My husband came out for supper on Saturday night (he is NOT a camper - not that he CAN'T camp, actually, he could survive quite well if he HAD to, but he'd rather just not have to) and laughingly told me I was "in my element".  Which I take as a great compliment.  I like camping.  It is uncomfortable at times, but I really do like the fresh air and the experience in general.

Anyhow, we went on a 2-hour plus long nature hike with the 5-7 year old Beavers.  It was grand - crossed the creek on fallen trees both ways, found lots of trees cut down by actual beavers (some VERY large ones), found ant hills galore, and saw a porcupine climbing a tree.  I'd never seen a porcupine in the wild before, and frankly didn't know they climbed trees.  He wasn't going very fast, but he managed.  Koodos to the Beaver leader, Steve, for finding such a wonderful hike.  I'm sure I wouldn't have taken them so far, and it was good for all of them. 

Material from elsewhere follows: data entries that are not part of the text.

(* ===== verification/AddrSpace.v ===== *)
(** Address spaces: what [allocuvm], [deallocuvm], [freevm], [setupkvm] and
    [copyuvm] of [vm.c] do to the pages of a process.

    An address space is its directory, its page tables and its user pages; it
    owns these pages, and they are distinct from each other, from the free list
    and from a frame [F] of pages that belong to others.  The theorems say which
    pages move between the free list and the address space, that none is lost,
    and that no byte of the frame changes. *)

From stdpp Require Import gmap.
From S2P Require Import Prelude CString Spinlock Kalloc Proc Demo Vm VmFacts.

(** Page numbers below the kernel: [KERNBASE / PGSIZE]. *)
Definition UPN : Z := 0x80000.

Record aspace := mkAs { a_dir : Z; a_tabs : gmap Z Z; a_ups : gmap Z Z }.

Definition vals (f : gmap Z Z) : list Z := (map_to_list f).*2.
(** The pages the address space owns. *)
Definition pages (A : aspace) : list Z := a_dir A :: vals (a_tabs A) ++ vals (a_ups A).

Definition add_tab (i t : Z) (A : aspace) : aspace := mkAs (a_dir A) (<[i := t]> (a_tabs A)) (a_ups A).
Definition add_page (n p : Z) (A : aspace) : aspace := mkAs (a_dir A) (a_tabs A) (<[n := p]> (a_ups A)).
Definition del_page (n : Z) (A : aspace) : aspace := mkAs (a_dir A) (a_tabs A) (delete n (a_ups A)).

(** * Lists of pages *)

Lemma vals_insert f n p : f !! n = None -> vals (<[n := p]> f) ≡ₚ p :: vals f.
Proof. intros H. unfold vals. by rewrite map_to_list_insert. Qed.

Lemma vals_delete f n p : f !! n = Some p -> vals f ≡ₚ p :: vals (delete n f).
Proof. intros H. unfold vals. by rewrite <- (map_to_list_delete f n p H). Qed.

Lemma vals_in f n p : f !! n = Some p -> p ∈ vals f.
Proof. intros H. rewrite (vals_delete f n p H). apply list_elem_of_here. Qed.

Lemma pages_tab A i t : a_tabs A !! i = None -> pages (add_tab i t A) ≡ₚ t :: pages A.
Proof. intros H. unfold pages. cbn. rewrite vals_insert by done. cbn. apply Permutation_swap. Qed.

Lemma pages_add A n p : a_ups A !! n = None -> pages (add_page n p A) ≡ₚ p :: pages A.
Proof.
  intros H. unfold pages. cbn. rewrite vals_insert by done. rewrite <- Permutation_middle. apply Permutation_swap.
Qed.

Lemma pages_del A n p : a_ups A !! n = Some p -> pages A ≡ₚ p :: pages (del_page n A).
Proof.
  intros H. unfold pages. cbn. rewrite (vals_delete _ _ _ H). rewrite <- Permutation_middle. apply Permutation_swap.
Qed.

Lemma dir_in A : a_dir A ∈ pages A.
Proof. apply list_elem_of_here. Qed.
Lemma tab_in A i t : a_tabs A !! i = Some t -> t ∈ pages A.
Proof. intros H. apply list_elem_of_further, elem_of_app. left. by eapply vals_in. Qed.
Lemma page_in A n p : a_ups A !! n = Some p -> p ∈ pages A.
Proof. intros H. apply list_elem_of_further, elem_of_app. right. by eapply vals_in. Qed.

(** * Representation *)

(** The bytes of the pages [D] are the same in both memories. *)
Definition same_on (D : list Z) (mm mm' : mem) : Prop :=
  forall p x, p ∈ D -> p <= x < p + PGSIZE -> mm' x = mm x.

#[global] Instance same_on_preorder D : PreOrder (same_on D).
Proof. split; [done|]. intros a b c H1 H2 p x Hp Hx. rewrite (H2 p x Hp Hx). by apply (H1 p). Qed.

Lemma same_on_sub D D' mm mm' : D' ⊆ D -> same_on D mm mm' -> same_on D' mm mm'.
Proof. intros Hs H p x Hp. apply H. by apply Hs. Qed.

(** The entry of page number [n], 0 when its table does not exist. *)
Definition pte (mm : mem) (A : aspace) (n : Z) : Z :=
  match a_tabs A !! (n / 1024) with
  | Some t => load32 mm (t + 4 * (n mod 1024))
  | None => 0
  end.

Record as_rep (mm : mem) (A : aspace) : Prop := {
  ar_dir i : 0 <= i < 1024 ->
    let e := load32 mm (a_dir A + 4 * i) in
    match a_tabs A !! i with
    | Some t => present e = true /\ P2V (PTE_ADDR e) = t
    | None => present e = false
    end;
  ar_tabs i t : a_tabs A !! i = Some t -> 0 <= i < 1024;
  ar_user n : 0 <= n < UPN ->
    match a_ups A !! n with
    | Some p => present (pte mm A n) = true /\ P2V (PTE_ADDR (pte mm A n)) = p
    | None => present (pte mm A n) = false
    end;
  ar_ups n p : a_ups A !! n = Some p -> 0 <= n < UPN
}.

(** The kernel's image ends above the base of its addresses. *)
Class kend_above (kend : Z) : Prop := kend_high : KERNBASE < kend.

Section Spaces.
Import Kalloc Vm.
Context {kend : Z} {Hkend : kend_above kend}.
Implicit Types (h : phys) (m : machine) (L F : list Z) (A : aspace) (n : Z).

(** The allocator's free list [L], an address space and a frame, all apart. *)
Record owns h L A F : Prop := {
  ow_kmem : kmem_inv kend h L;
  ow_rep : as_rep (p_mem h) A;
  ow_apart : NoDup (L ++ pages A ++ F);
  ow_ok : Forall (page_ok kend) (pages A ++ F)
}.

Lemma kend_le : KERNBASE <= kend.
Proof. pose proof kend_high. lia. Qed.

(** ** Consequences of being apart *)

Lemma apart_free L D p : NoDup (L ++ D) -> p ∈ D -> p ∉ L.
Proof. intros (_ & H & _)%NoDup_app Hp Hl. by apply (H p). Qed.

Lemma owns_page h L A F p : owns h L A F -> p ∈ pages A ++ F -> page_ok kend p /\ (p ∉ L).
Proof.
  intros H Hp. split; [|by apply (apart_free L (pages A ++ F)); [apply (ow_apart _ _ _ _ H)|]].
  pose proof (ow_ok _ _ _ _ H) as Hok. rewrite Forall_forall in Hok. by apply Hok.
Qed.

By the end of it, though, it had turned into a bit of a trail of tears.  Between the kids who were stressed about crossing the creeks, the one who got injured (and complained about crossing the creek), the ones who were hungry, and the ones who were just plain tired, they were all relieved to get back to camp (funny, I thought they would have fallen asleep before midnight, but ... sadly ... no). 

Anyhow, about 5 minutes into our hike, we passed by a very large piece of ceramic pipe on the ground.  I'd never seen one that large - only smaller fragments at sites.  So when we were returning and were just upslope from where I'd seen the pipe, I made a detour and grabbed it.  I know, I really shouldn't have taken it.  If it were a prehistoric artifact I never would have because that would be illegal.  But I did take it home.  My apologies to the archaeological community. 

Anyhow, when I got it home - by the way, it probably weighs 20-30 pounds and was a bitch to carry up a steep slope - I took a good look at it.  It's about two feet long, an inch thick and has "Red Wing" imprinted on the side:



Red Wing is a town in Massachusettes that had a number of potteries.  I assume that the "Red Wing" stamped on mine meant that it came from the Red Wing Stoneware Company that was in operation from the 1870s until around 1970.  There is a group called the Red Wing Collectors Society Inc. and they were happy to answer my question on when the Stoneware company made pipe - the entire time the company was in business, it seems (or at least soon after it started - the answer they gave was "The late 1800s until the 1970s"). 

I'm not sure what I'm going to do with this huge piece of stoneware pipe, but it will undoubtedly take it's place somewhere in the garden.  Maybe as a stepping stone, maybe as pure decoration.  But I LOVE it!!

1 comment:

  1. very cool. modern artifacts....who knew?